What to work on:
Identify all lines in the data containing the string "emitSSEFrameLocked". Copy them out.

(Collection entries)
Definition InjectNoAvailableAccountError (lastErr : string) (selectErr : option string) (s : St) : St :=
  let out := ClassifyPoolExhaustion selectErr lastErr in
  let out := if pool_Empty out
             then mkPool (Category (ClassifyUpstreamError lastErr)) PoolRetriesExhaustedMessage else out in
  reportRequestFailure (pool_Category out) (pool_Message out) 0 s.

(** *** Finishing *)
Definition validateStructuredAnswer (s : St) : St * option string :=
  let s := lock s in
  let text := responseText (hist s) in
  (s, match structured cfg with
      | None => None
      | Some check => if String.eqb (TrimSpace text) EmptyString then None else check text
      end).

Definition finalizeCompletion (s : St) : St :=
  let s := lock s in
  if completionLogged (hist s) then s else on_hist (fun h => h <| completionLogged := true |>) s.

(** The event [model.text-delta]. *)
Definition text_delta (delta : string) (s : St) : St :=
  if String.eqb delta EmptyString then s else
  let s := lock s in
  let s := on_hist (fun h => h <| hasTextOutput := true |>) s in
  let '(s, sseIdx, internalIdx) :=
    if (activeTextSSEIndex (conn s) <? 0)%Z then
      let '(s, sseIdx) := ensureBlock BlockText s in
      let s := lock s in
      (s, sseIdx, activeTextBlockIndex (hist s))
    else (s, activeTextSSEIndex (conn s), activeTextBlockIndex (hist s)) in
  let s := if useUpstreamUsage (meter s) then s
           else on_meter (fun m => m <| outputEstimator := Estimator_Add (outputEstimator m) delta |>) s in
  let s := if isStream cfg then s
           else on_hist (fun h => h <| responseText := responseText h +:+ delta |>) s in
  let s := if in_blocks internalIdx (hist s)
           then on_hist (fun h => h <| textBlockBuilders :=
                  append_history internalIdx delta (textBlockBuilders h) |>) s else s in
  writeSSEContentBlockDeltaTextLocked sseIdx delta false s.

Definition has_tool_calls (s : St) : bool :=
  (0 <? toolCallCount (calls s))%Z || negb (bool_decide (pendingToolCalls (calls s) = [])) ||
  negb (bool_decide (toolCallEmitted (calls s) = ∅)).

(** The answer of a request that produced none. *)
Definition empty_fallback (s : St) : St :=
  let '(s, visible) := hasVisibleOutput s in
  if visible then s else
  let s := lock s in
  let fallback := emptyOutputFallback (hist s) in
  if String.eqb fallback EmptyString then s else
  let s := on_meter (fun m => m <| useUpstreamUsage := false |> <| outputTokens := 0%Z |>
             <| outputEstimator := Estimator_Reset (outputEstimator m) |>) (lock s) in
  if returned (conn s) then s else text_delta fallback s.

(** The closing frames of a response that is being finished. *)
Definition finish_body (stopReason : string) (s : St) : St :=
  if isStream cfg then
    let '(s, stop) := popActiveBlockStopDataLocked (lock s) in
    let s := match stop with
             | Some f => emitSSEFrameLocked f false true (lock s)
             | None => s
             end in
    let s := flushPendingToolCalls s in
    let s := finalizeOutputTokens s in
    let s := lock s in
    let s := writeSSEMessageDeltaLocked stopReason (outputTokens (meter s)) true s in
    emitSSEFrameLocked MessageStop false true (lock s)
  else finalizeOutputTokens (flushPendingToolCalls s).

Definition finishResponse (stopReason : string) (s : St) : St :=
  let '(s, stopReason) :=
    if String.eqb stopReason "tool_use" then
      let s := lock s in (s, if has_tool_calls s then stopReason else "end_turn")
    else (s, stopReason) in
  let '(s, mismatch) := validateStructuredAnswer s in
  match mismatch with
  | Some e => reportRequestFailure "schema_mismatch" e 0 s
  | None =>
      let s := empty_fallback s in
      let '(s, opened) := ensureMessageStartLocked (lock s) in
      let '(s, stop) :=
        if isStream cfg && negb opened
        then let s := lock s in (s, negb (messageStartWritten (conn s))) else (s, false) in
      if stop then s else
      let s := lock s in
      if hasReturn (conn s) then s else
      let s := on_conn (fun c => c <| hasReturn := true |> <| returned := true |>) s in
      let s := on_hist (fun h => h <| finalStopReason := stopReason |>) s in
      finalizeCompletion (finish_body stopReason s)
  end.

Definition forceFinishIfMissing (s : St) : St :=
  let s := lock s in
  if hasReturn (conn s) then s
  else finishResponse (if has_tool_calls s then "tool_use" else "end_turn") s.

Expected answer:
             | Some f => emitSSEFrameLocked f false true (lock s)
    emitSSEFrameLocked MessageStop false true (lock s)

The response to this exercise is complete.